- WORK ITEM
Repeat every line of the data verbatim.
[INFORMATION SUPPLIED — start]
(** Inputs are read in order, as long as they fit. *)
Lemma inputs_triple P candidates : (forall w, P w -> same_rows w) -> (forall w p, P w -> In p candidates -> is_Some (parquet (w_disk w) !! p)) ->
  forall todo consumed records n, candidates = consumed ++ todo ->
  Triple (fun w => P w /\ List.map core records = flat_map (path_rows (w_disk w)) consumed)
    (take_inputs from_json fresh_id parquet_size config todo (records, consumed, n))
    (fun r w => P w /\ List.map core (fst (fst r)) = flat_map (path_rows (w_disk w)) (snd (fst r)) /\ exists rest, candidates = snd (fst r) ++ rest) same_rows.
Proof.
  intros HP Hin. induction todo as [|p todo IH]; intros consumed records n Hc; cbn [take_inputs].
  { apply triple_value. intros w [Hw E]. split_and!; [done|done|by exists []]. }
  eapply triple_bind; [apply (triple_look C _ same_rows)|]. intros size. cbv beta.
  destruct (_ && _).
  { apply triple_value. intros w [[Hw E] _]. split_and!; [done|done|by exists (p :: todo)]. }
  set (P' := fun w => P w /\ List.map core records = flat_map (path_rows (w_disk w)) consumed).
  eapply triple_bind with (R := fun rs w => P' w /\ List.map core rs = path_rows (w_disk w) p).
  - unfold read_all. eapply triple_bind; [apply (triple_effect C _ same_rows _ P'); [by intros w [? _]|intros w [[? _] _]; by apply HP]|].
    intros []. cbv beta. eapply triple_bind; [apply (triple_look C _ same_rows)|]. intros f. cbv beta.
    eapply triple_bind; [apply (triple_stop C _ same_rows)|].
    { intros w [[Hw _] ->] Hn. destruct (Hin w p Hw) as [x Hx]; [rewrite Hc; apply in_or_app; right; by left|]. congruence. }
    intros x. apply triple_value. intros w [[Hw ->] Hx]. split; [done|]. unfold path_rows. rewrite Hx. apply read_core.
    by apply (so_sane w (proj1 (HP w (proj1 Hw))) p).
  - intros rs. cbv beta. eapply triple_weaken; [apply (IH (consumed ++ [p]) (records ++ rs)); by rewrite <-app_assoc| |done|done].
    intros w [[Hw E] Er]. split; [done|]. rewrite map_app, flat_map_app, E, Er. cbn. by rewrite app_nil_r.
Qed.
(** The output is written, not catalogued yet. *)
Record renamed (out : path) (file : Parquet) (consumed : list path) (ps : list (PartitionKey * list path)) (w : World) : Prop := {
  rn_rest : compacting [out] ps w;
  rn_in : forall p, In p consumed -> In p (List.map f_path (files (w_db w)));
  rn_nodup : List.NoDup consumed;
  rn_apart : forall p, In p consumed -> ~ In p (List.concat (List.map snd ps));
  rn_file : parquet (w_disk w) !! out = Some file;
  rn_new : ~ In out (List.map f_path (files (w_db w)));
  rn_rows : Permutation (rows_of file) (flat_map (path_rows (w_disk w)) consumed)
}.

(** What [take_inputs] says of its inputs. *)
Definition inputs_ok (key : PartitionKey) (fs : list path) (ps : list (PartitionKey * list path)) (records : list LogRecord) (consumed : list path) (w : World) : Prop :=
  compacting [] ((key, fs) :: ps) w /\ List.map core records = flat_map (path_rows (w_disk w)) consumed /\
  List.NoDup consumed /\ forall p, In p consumed -> In p fs.

Lemma compacting_keeps g ex ps w : keeps g -> compacting ex ps w -> compacting ex ps (change_db g w).
Proof.
  intros Hg [[[H1 H2 H3] Hv] H4 H5 H6 H7 H8 H9]. destruct (Hg (w_db w)) as [Hf _].
  constructor; try done.
  - split; [constructor; cbn; rewrite ?Hf; done|]. rewrite <-Hv. unfold visible. cbn. by rewrite Hf.
  - intros HC p Hp Hk. cbn. rewrite Hf. by apply H4.
  - intros k fs p. cbn. rewrite Hf. by apply H5.
Qed.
[INFORMATION SUPPLIED — finish]
- ANSWER BOX
(** Inputs are read in order, as long as they fit. *)
Lemma inputs_triple P candidates : (forall w, P w -> same_rows w) -> (forall w p, P w -> In p candidates -> is_Some (parquet (w_disk w) !! p)) ->
  forall todo consumed records n, candidates = consumed ++ todo ->
  Triple (fun w => P w /\ List.map core records = flat_map (path_rows (w_disk w)) consumed)
    (take_inputs from_json fresh_id parquet_size config todo (records, consumed, n))
    (fun r w => P w /\ List.map core (fst (fst r)) = flat_map (path_rows (w_disk w)) (snd (fst r)) /\ exists rest, candidates = snd (fst r) ++ rest) same_rows.
Proof.
  intros HP Hin. induction todo as [|p todo IH]; intros consumed records n Hc; cbn [take_inputs].
  { apply triple_value. intros w [Hw E]. split_and!; [done|done|by exists []]. }
  eapply triple_bind; [apply (triple_look C _ same_rows)|]. intros size. cbv beta.
  destruct (_ && _).
  { apply triple_value. intros w [[Hw E] _]. split_and!; [done|done|by exists (p :: todo)]. }
  set (P' := fun w => P w /\ List.map core records = flat_map (path_rows (w_disk w)) consumed).
  eapply triple_bind with (R := fun rs w => P' w /\ List.map core rs = path_rows (w_disk w) p).
  - unfold read_all. eapply triple_bind; [apply (triple_effect C _ same_rows _ P'); [by intros w [? _]|intros w [[? _] _]; by apply HP]|].
    intros []. cbv beta. eapply triple_bind; [apply (triple_look C _ same_rows)|]. intros f. cbv beta.
    eapply triple_bind; [apply (triple_stop C _ same_rows)|].
    { intros w [[Hw _] ->] Hn. destruct (Hin w p Hw) as [x Hx]; [rewrite Hc; apply in_or_app; right; by left|]. congruence. }
    intros x. apply triple_value. intros w [[Hw ->] Hx]. split; [done|]. unfold path_rows. rewrite Hx. apply read_core.
    by apply (so_sane w (proj1 (HP w (proj1 Hw))) p).
  - intros rs. cbv beta. eapply triple_weaken; [apply (IH (consumed ++ [p]) (records ++ rs)); by rewrite <-app_assoc| |done|done].
    intros w [[Hw E] Er]. split; [done|]. rewrite map_app, flat_map_app, E, Er. cbn. by rewrite app_nil_r.
Qed.
(** The output is written, not catalogued yet. *)
Record renamed (out : path) (file : Parquet) (consumed : list path) (ps : list (PartitionKey * list path)) (w : World) : Prop := {
  rn_rest : compacting [out] ps w;
  rn_in : forall p, In p consumed -> In p (List.map f_path (files (w_db w)));
  rn_nodup : List.NoDup consumed;
  rn_apart : forall p, In p consumed -> ~ In p (List.concat (List.map snd ps));
  rn_file : parquet (w_disk w) !! out = Some file;
  rn_new : ~ In out (List.map f_path (files (w_db w)));
  rn_rows : Permutation (rows_of file) (flat_map (path_rows (w_disk w)) consumed)
}.

(** What [take_inputs] says of its inputs. *)
Definition inputs_ok (key : PartitionKey) (fs : list path) (ps : list (PartitionKey * list path)) (records : list LogRecord) (consumed : list path) (w : World) : Prop :=
  compacting [] ((key, fs) :: ps) w /\ List.map core records = flat_map (path_rows (w_disk w)) consumed /\
  List.NoDup consumed /\ forall p, In p consumed -> In p fs.

Lemma compacting_keeps g ex ps w : keeps g -> compacting ex ps w -> compacting ex ps (change_db g w).
Proof.
  intros Hg [[[H1 H2 H3] Hv] H4 H5 H6 H7 H8 H9]. destruct (Hg (w_db w)) as [Hf _].
  constructor; try done.
  - split; [constructor; cbn; rewrite ?Hf; done|]. rewrite <-Hv. unfold visible. cbn. by rewrite Hf.
  - intros HC p Hp Hk. cbn. rewrite Hf. by apply H4.
  - intros k fs p. cbn. rewrite Hf. by apply H5.
Qed.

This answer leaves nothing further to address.